## Work required:
Using the records below, copy every line that holds the string "replicate".

## Listed entries:
(* ===== verification/RepeatSource.v ===== *)
(** * Last-hop sources of repeat evidence

    The bounded source list that both trackers keep
    (src/src/kitsu_channel_repeat_tracker.cpp and
    src/src/kitsu_advert_repeat_tracker.cpp carry the same [recordSource]). *)

From S2P Require Import Prelude.

Open Scope Z_scope.

Definition kRepeatSourceCapacity : nat := 4.
Definition kRepeatSourceTokenBytes : nat := 3.

Record RepeatSource := mkSource {
  src_tokenBytes : nat;
  src_token : list Z;
}.

Definition noSource : RepeatSource := mkSource 0 (replicate kRepeatSourceTokenBytes 0).

(** The three members [sourceCount], [sources] and [sourcesTruncated]. *)
Record Sources := mkSources {
  sourceCount : nat;
  sources : list RepeatSource;
  sourcesTruncated : bool;
}.

Definition noSources : Sources := mkSources 0 (replicate kRepeatSourceCapacity noSource) false.

(** [source.tokenBytes == tokenBytes && memcmp(source.token, token, tokenBytes) == 0] *)
Definition sameSource (token : list Z) (tokenBytes : nat) (s : RepeatSource) : bool :=
  (src_tokenBytes s =? tokenBytes)%nat && beq (take tokenBytes (src_token s)) (take tokenBytes token).

(** [memcpy] of [tokenBytes] bytes over the token of a slot. *)
Definition storeToken (token : list Z) (tokenBytes : nat) (s : RepeatSource) : RepeatSource :=
  mkSource tokenBytes (take tokenBytes token ++ drop tokenBytes (src_token s)).

(** [recordSource]: whether the evidence changed, and the members after it.
    [token] is the pointer, [None] when null. *)
Definition recordSource (token : option (list Z)) (tokenBytes : nat) (m : Sources) : bool * Sources :=
  match token with
  | None => (false, m)
  | Some token =>
      if (tokenBytes =? 0)%nat || (kRepeatSourceTokenBytes <? tokenBytes)%nat then (false, m)
      else if existsb (sameSource token tokenBytes) (take (sourceCount m) (sources m)) then (false, m)
      else if (kRepeatSourceCapacity <=? sourceCount m)%nat then
        if sourcesTruncated m then (false, m)
        else (true, mkSources (sourceCount m) (sources m) true)
      else
        (true, mkSources (sourceCount m + 1)
                 (alter (storeToken token tokenBytes) (sourceCount m) (sources m))
                 (sourcesTruncated m))
  end.

(** ** The list stays bounded, distinct and complete until it is full *)

Definition tokenOf (s : RepeatSource) : list Z := take (src_tokenBytes s) (src_token s).

Definition recorded (m : Sources) : list (list Z) := tokenOf <$> take (sourceCount m) (sources m).

Record SourcesOk (m : Sources) : Prop := {
  so_length : length (sources m) = kRepeatSourceCapacity;
  so_count : (sourceCount m <= kRepeatSourceCapacity)%nat;
  so_slots : Forall (fun s => length (src_token s) = kRepeatSourceTokenBytes /\
                              (src_tokenBytes s <= kRepeatSourceTokenBytes)%nat) (sources m);
  so_distinct : NoDup (recorded m);
  so_truncated : sourcesTruncated m = true -> sourceCount m = kRepeatSourceCapacity;
}.

Lemma noSources_ok : SourcesOk noSources.
Proof.
  split; [done|simpl; lia| |constructor|discriminate].
  repeat (constructor; [split; [done|simpl; lia]|]). constructor.
Qed.

Lemma sameSource_token token n s : (n <= length token)%nat ->
  length (src_token s) = kRepeatSourceTokenBytes -> (src_tokenBytes s <= kRepeatSourceTokenBytes)%nat ->
  sameSource token n s = true <-> tokenOf s = take n token.
Proof.
  intros Hn Hl Hs. unfold sameSource, tokenOf. rewrite andb_true_iff, Nat.eqb_eq, beq_eq. split.
  - by intros [-> ->].
  - intros E. assert (Hlen := f_equal length E). rewrite !length_take in Hlen.
    assert (E2 : src_tokenBytes s = n) by lia. rewrite E2 in E |- *. by split.
Qed.

Lemma SourcesOk_slot m s : SourcesOk m -> s ∈ take (sourceCount m) (sources m) ->
  length (src_token s) = kRepeatSourceTokenBytes /\ (src_tokenBytes s <= kRepeatSourceTokenBytes)%nat.
Proof.
  intros [_ _ Hs _ _] Hin. apply elem_of_take in Hin as (i & Hi & _).
  exact (Forall_lookup_1 _ _ _ _ Hs Hi).
Qed.

Lemma seen_recorded token n m : SourcesOk m -> (n <= length token)%nat ->
  existsb (sameSource token n) (take (sourceCount m) (sources m)) = true <-> take n token ∈ recorded m.
Proof.
  intros Hm Hn. unfold recorded. rewrite existsb_exists, list_elem_of_fmap.
  split; intros (s & H1 & H2); exists s.
  - apply list_elem_of_In in H1. destruct (SourcesOk_slot m s Hm H1).
    split; [symmetry; by apply sameSource_token|done].
  - destruct (SourcesOk_slot m s Hm H2). split; [by apply list_elem_of_In|].
    by apply sameSource_token.
Qed.

Lemma recorded_append token n m : SourcesOk m -> (1 <= n <= kRepeatSourceTokenBytes)%nat ->
  (n <= length token)%nat -> (sourceCount m < kRepeatSourceCapacity)%nat ->
  let m' := mkSources (sourceCount m + 1) (alter (storeToken token n) (sourceCount m) (sources m))
              (sourcesTruncated m) in
  recorded m' = recorded m ++ [take n token] /\
  Forall (fun s => length (src_token s) = kRepeatSourceTokenBytes /\
                   (src_tokenBytes s <= kRepeatSourceTokenBytes)%nat) (sources m').
Proof.
  intros [Hl Hc Hs Hd Htr] Hn Ht Hlt m'. split.
  - unfold recorded, m'. cbn [sourceCount sources].
    destruct (lookup_lt_is_Some_2 (sources m) (sourceCount m) ltac:(lia)) as [s Es].
    rewrite Nat.add_1_r. rewrite (take_S_r _ _ (storeToken token n s)) by (by rewrite list_lookup_alter_eq, Es).
    rewrite take_alter_ge, fmap_app by done. f_equal. simpl. unfold tokenOf. simpl.
    destruct (Forall_lookup_1 _ _ _ _ Hs Es) as [Hsl _].
    rewrite take_app_length' by (rewrite length_take; lia). done.
  - apply Forall_alter; [done|]. intros s Es [Hsl Hsb]. simpl. unfold kRepeatSourceTokenBytes in *.
    rewrite length_app, length_take, length_drop. lia.
Qed.

(** What one report does: nothing for a token already recorded, otherwise the
    token is appended, or only marked as truncated once four are held. *)
Lemma recordSource_spec token n m : SourcesOk m -> (1 <= n <= kRepeatSourceTokenBytes)%nat ->
  (n <= length token)%nat ->
  let m' := snd (recordSource (Some token) n m) in
  SourcesOk m' /\
  (take n token ∈ recorded m -> m' = m) /\
  (take n token ∉ recorded m -> (sourceCount m < kRepeatSourceCapacity)%nat ->
     recorded m' = recorded m ++ [take n token]) /\
  (take n token ∉ recorded m -> sourceCount m = kRepeatSourceCapacity ->
     recorded m' = recorded m /\ sourcesTruncated m' = true).
Proof.
  intros Hm Hn Ht. pose proof Hm as [Hl Hc Hs Hd Htr].
  pose proof (seen_recorded token n m Hm Ht) as Hex. unfold recordSource.
  destruct (Nat.eqb_spec n 0); [lia|]. destruct (Nat.ltb_spec kRepeatSourceTokenBytes n); [lia|].
  cbv [orb]. destruct (existsb _ _).
  { assert (take n token ∈ recorded m) by (by apply Hex). split_and!; done. }
  assert (Hnew : take n token ∉ recorded m) by (intros Hin; apply Hex in Hin; discriminate).
  destruct (Nat.leb_spec kRepeatSourceCapacity (sourceCount m)) as [Hge|Hlt].
  - destruct (sourcesTruncated m) eqn:Etr; simpl.
    + split_and!; try done. lia.
    + split_and!; try done; [|lia]. split; simpl; auto. intros _. lia.
  - simpl. destruct (recorded_append token n m Hm Hn Ht Hlt) as [Hr Hf].
    split_and!; try done; [|lia]. split; [simpl; by rewrite length_alter|simpl; lia|exact Hf| |].
    + rewrite Hr. apply NoDup_app. split_and!; [done| |apply NoDup_singleton]. intros x Hx Hx2%list_elem_of_singleton. by subst.
    + simpl. intros E. apply Htr in E. lia.
Qed.

Lemma recordSource_ok token n m : SourcesOk m ->
  (forall t, token = Some t -> (n <= length t)%nat) ->
  SourcesOk (snd (recordSource token n m)).
Proof.
  intros Hm Ht. destruct token as [t|]; [|done].
  destruct (decide (1 <= n <= kRepeatSourceTokenBytes)%nat) as [Hn|Hn].
  - apply recordSource_spec; auto.
  - unfold recordSource. destruct (Nat.eqb_spec n 0); [done|].
    destruct (Nat.ltb_spec kRepeatSourceTokenBytes n); [done|lia].
Qed.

## Answer below:
Definition noSource : RepeatSource := mkSource 0 (replicate kRepeatSourceTokenBytes 0).
Definition noSources : Sources := mkSources 0 (replicate kRepeatSourceCapacity noSource) false.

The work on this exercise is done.